** SUPPLIED MATERIAL follows **

(* ===== verification/MuxNet.v ===== *)
(** * mux: two muxes and what is in flight between them

    The protocol that two muxes speak, as an abstract machine: each endpoint
    opens, sends, closes and receives on its own, while packets of both are
    under way.  [MuxNetSpec] shows that the code does what the machine does;
    here is the invariant from which it follows that no packet is ever out of
    place, whatever the interleaving. *)

From stdpp Require Import functions.
From S2P Require Import Prelude Mux.

(** ** Packets and endpoints *)
Inductive msg :=
| MOpen (q : Z) (path : list byte)
| MReply (q req sz c : Z)
| MData (c q : Z) (d : list byte)
| MClose (c q : Z)
| MNak (c q : Z).

(** The channel that a packet is about, and the number of a control packet. *)
Definition msg_chan (m : msg) : option Z :=
  match m with MOpen _ _ => None | MReply _ _ _ c | MData c _ _ | MClose c _ | MNak c _ => Some c end.
Definition msg_ctl (m : msg) : option Z :=
  match m with MOpen q _ | MReply q _ _ _ => Some q | _ => None end.

Record achan := Achan { a_size : Z; a_seq : Z; a_peer : Z }.
(** [e_out]: the packets under way to the peer; [e_sent] and [e_got] remember
    what has been sent and what the listeners were given, channel by channel. *)
Record endpoint := Endpoint {
  e_side : Z; e_seq : Z; e_peer : Z; e_next : Z;
  e_chans : gmap Z achan; e_wait : gmap Z (list byte);
  e_out : list msg; e_sent : list (Z * list byte); e_got : list (Z * list byte);
}.
Definition e_start (side : Z) : endpoint := Endpoint side 1 1 (4 + side) ∅ ∅ [] [] [].

Definition put_out (m : msg) (x : endpoint) : endpoint :=
  Endpoint (e_side x) (e_seq x) (e_peer x) (e_next x) (e_chans x) (e_wait x) (e_out x ++ [m]) (e_sent x) (e_got x).
Definition put_chans (cs : gmap Z achan) (x : endpoint) : endpoint :=
  Endpoint (e_side x) (e_seq x) (e_peer x) (e_next x) cs (e_wait x) (e_out x) (e_sent x) (e_got x).
Definition put_wait (w : gmap Z (list byte)) (x : endpoint) : endpoint :=
  Endpoint (e_side x) (e_seq x) (e_peer x) (e_next x) (e_chans x) w (e_out x) (e_sent x) (e_got x).
Definition put_control (seq peer next : Z) (x : endpoint) : endpoint :=
  Endpoint (e_side x) seq peer next (e_chans x) (e_wait x) (e_out x) (e_sent x) (e_got x).
Definition put_sent (c : Z) (d : list byte) (x : endpoint) : endpoint :=
  Endpoint (e_side x) (e_seq x) (e_peer x) (e_next x) (e_chans x) (e_wait x) (e_out x) (e_sent x ++ [(c, d)]) (e_got x).
Definition put_got (c : Z) (d : list byte) (x : endpoint) : endpoint :=
  Endpoint (e_side x) (e_seq x) (e_peer x) (e_next x) (e_chans x) (e_wait x) (e_out x) (e_sent x) (e_got x ++ [(c, d)]).
Definition pop_out (x : endpoint) : endpoint :=
  Endpoint (e_side x) (e_seq x) (e_peer x) (e_next x) (e_chans x) (e_wait x) (tail (e_out x)) (e_sent x) (e_got x).

(** ** What an endpoint does *)
(** [ADeliver n]: up to [n] packets arrive at once. *)
Inductive action := AOpen (path : list byte) | ASend (c : Z) (d : list byte) | AClose (c : Z) | ADeliver (n : nat).

Section Protocol.
Context (size_of : list byte → Z).

Definition p_open (path : list byte) (x : endpoint) : endpoint :=
  put_wait (<[e_seq x := path]> (e_wait x))
    (put_out (MOpen (e_seq x) path) (put_control (e_seq x + 1) (e_peer x) (e_next x) x)).
Definition p_send (c : Z) (d : list byte) (x : endpoint) : endpoint :=
  match e_chans x !! c with
  | Some ch => put_sent c d (put_out (MData c (a_seq ch) d)
                 (put_chans (<[c := Achan (a_size ch) (a_seq ch + 1) (a_peer ch)]> (e_chans x)) x))
  | None => x
  end.
(** A channel of size 0 is a stream.  Nobody closes one: the code would delete
    a [StreamChannel] as a [Channel]. *)
Definition streamed (c : Z) (x : endpoint) : bool :=
  match e_chans x !! c with Some ch => a_size ch =? 0 | None => false end.
Definition p_close (c : Z) (x : endpoint) : endpoint :=
  if streamed c x then x else
  match e_chans x !! c with
  | Some ch => put_out (MClose c (a_seq ch)) (put_chans (delete c (e_chans x)) x)
  | None => x
  end.

(** [None]: the packet is out of place, or closes a stream. *)
Definition p_receive (m : msg) (x : endpoint) : option endpoint :=
  match m with
  | MOpen q path =>
      if negb (q =? e_peer x) then None else
      Some (put_out (MReply (e_seq x) q (size_of path) (e_next x))
        (put_chans (<[e_next x := Achan (size_of path) 1 1]> (e_chans x))
          (put_control (e_seq x + 1) (e_peer x + 1) (e_next x + 2) x)))
  | MReply q req sz c =>
      if negb (q =? e_peer x) then None else
      match e_chans x !! c, e_wait x !! req with
      | None, Some _ =>
          Some (put_chans (<[c := Achan sz 1 1]> (e_chans x))
            (put_wait (delete req (e_wait x)) (put_control (e_seq x) (e_peer x + 1) (e_next x) x)))
      | _, _ => None
      end
  | MData c q d =>
      match e_chans x !! c with
      | Some ch =>
          if negb (q =? a_peer ch) then None else
          Some (put_got c d (put_chans (<[c := Achan (a_size ch) (a_seq ch) (a_peer ch + 1)]> (e_chans x)) x))
      | None => Some (put_out (MNak c q) x)
      end
  | MClose c _ => if streamed c x then None else Some (put_chans (delete c (e_chans x)) x)
  | MNak c _ => match e_chans x !! c with Some _ => None | None => Some x end
  end.

(** The first [n] packets of [y] arrive. *)
Fixpoint p_deliver (n : nat) (x y : endpoint) : option (endpoint * endpoint) :=
  match n, e_out y with
  | S n, m :: _ => x ← p_receive m x; p_deliver n x (pop_out y)
  | _, _ => Some (x, y)
  end.
(** [x] acts. *)
Definition p_act (a : action) (x y : endpoint) : option (endpoint * endpoint) :=
  match a with
  | AOpen path => Some (p_open path x, y)
  | ASend c d => Some (p_send c d x, y)
  | AClose c => Some (p_close c x, y)
  | ADeliver n => p_deliver n x y
  end.
End Protocol.

(** ** One channel *)
Definition about (c : Z) (l : list msg) : list msg := filter (fun m => msg_chan m = Some c) l.
Definition datas (l : list msg) : list (list byte) :=
  omap (fun m => match m with MData _ _ d => Some d | _ => None end) l.
Definition on (c : Z) (l : list (Z * list byte)) : list (list byte) :=
  omap (fun p => if decide (p.1 = c) then Some p.2 else None) l.
#[global] Arguments about : simpl never.
#[global] Arguments on : simpl never.
Lemma about_app c l1 l2 : about c (l1 ++ l2) = about c l1 ++ about c l2.
Proof. apply list.filter_app. Qed.
Lemma about_one c m : about c [m] = if decide (msg_chan m = Some c) then [m] else [].
Proof. unfold about. by rewrite list.filter_cons, list.filter_nil. Qed.
Lemma on_app c l1 l2 : on c (l1 ++ l2) = on c l1 ++ on c l2.
Proof. apply omap_app. Qed.
Lemma datas_app l1 l2 : datas (l1 ++ l2) = datas l1 ++ datas l2.
Proof. apply omap_app. Qed.

Definition nak (m : msg) : Prop := match m with MNak _ _ => True | _ => False end.
Definition no_reply (m : msg) : Prop := match m with MReply _ _ _ _ => False | _ => True end.

(** The packets about [c] that are under way to an endpoint that has it and
    expects [p]: data in sequence up to the sender's next number, or up to its
    [CloseChan], which only [Nak]s follow. *)
Inductive flow (c : Z) : option Z → Z → list msg → Prop :=
| flow_open q : flow c (Some q) q []
| flow_data s p d l : flow c s (p + 1) l → flow c s p (MData c p d :: l)
| flow_close p l : Forall nak l → flow c None p (MClose c p :: l).

Lemma flow_send c q p l d : flow c (Some q) p l → flow c (Some (q + 1)) p (l ++ [MData c q d]).
Proof.
  remember (Some q) as s eqn:Hs. induction 1 as [q'|s p d' l _ IH|p l]; [|constructor; by apply IH|done].
  injection Hs as ->. repeat constructor.
Qed.
Lemma flow_shut c q p l : flow c (Some q) p l → flow c None p (l ++ [MClose c q]).
Proof.
  remember (Some q) as s eqn:Hs. induction 1 as [q'|s p d' l _ IH|p l]; [|constructor; by apply IH|done].
  injection Hs as ->. repeat constructor.
Qed.
Lemma flow_nak c q p l : flow c None p l → flow c None p (l ++ [MNak c q]).
Proof.
  remember None as s eqn:Hs. induction 1 as [q'|s p d' l _ IH|p l Hl]; [done|constructor; by apply IH|].
  constructor. apply Forall_app. split; [done|]. by repeat constructor.
Qed.
Lemma flow_no_reply c s p l : flow c s p l → Forall no_reply l.
Proof.
  induction 1 as [|s p d l _ IH|p l Hl]; [constructor|by constructor|]. constructor; [done|].
  eapply Forall_impl; [|exact Hl]. by intros [].
Qed.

** End of SUPPLIED MATERIAL **

◆ WHAT IS NEEDED
Find every line above that contains the word "done", and return each one.

◆ FINISHED TASK
  remember (Some q) as s eqn:Hs. induction 1 as [q'|s p d' l _ IH|p l]; [|constructor; by apply IH|done].
  remember (Some q) as s eqn:Hs. induction 1 as [q'|s p d' l _ IH|p l]; [|constructor; by apply IH|done].
  remember None as s eqn:Hs. induction 1 as [q'|s p d' l _ IH|p l Hl]; [done|constructor; by apply IH|].
  constructor. apply Forall_app. split; [done|]. by repeat constructor.
  induction 1 as [|s p d l _ IH|p l Hl]; [constructor|by constructor|]. constructor; [done|].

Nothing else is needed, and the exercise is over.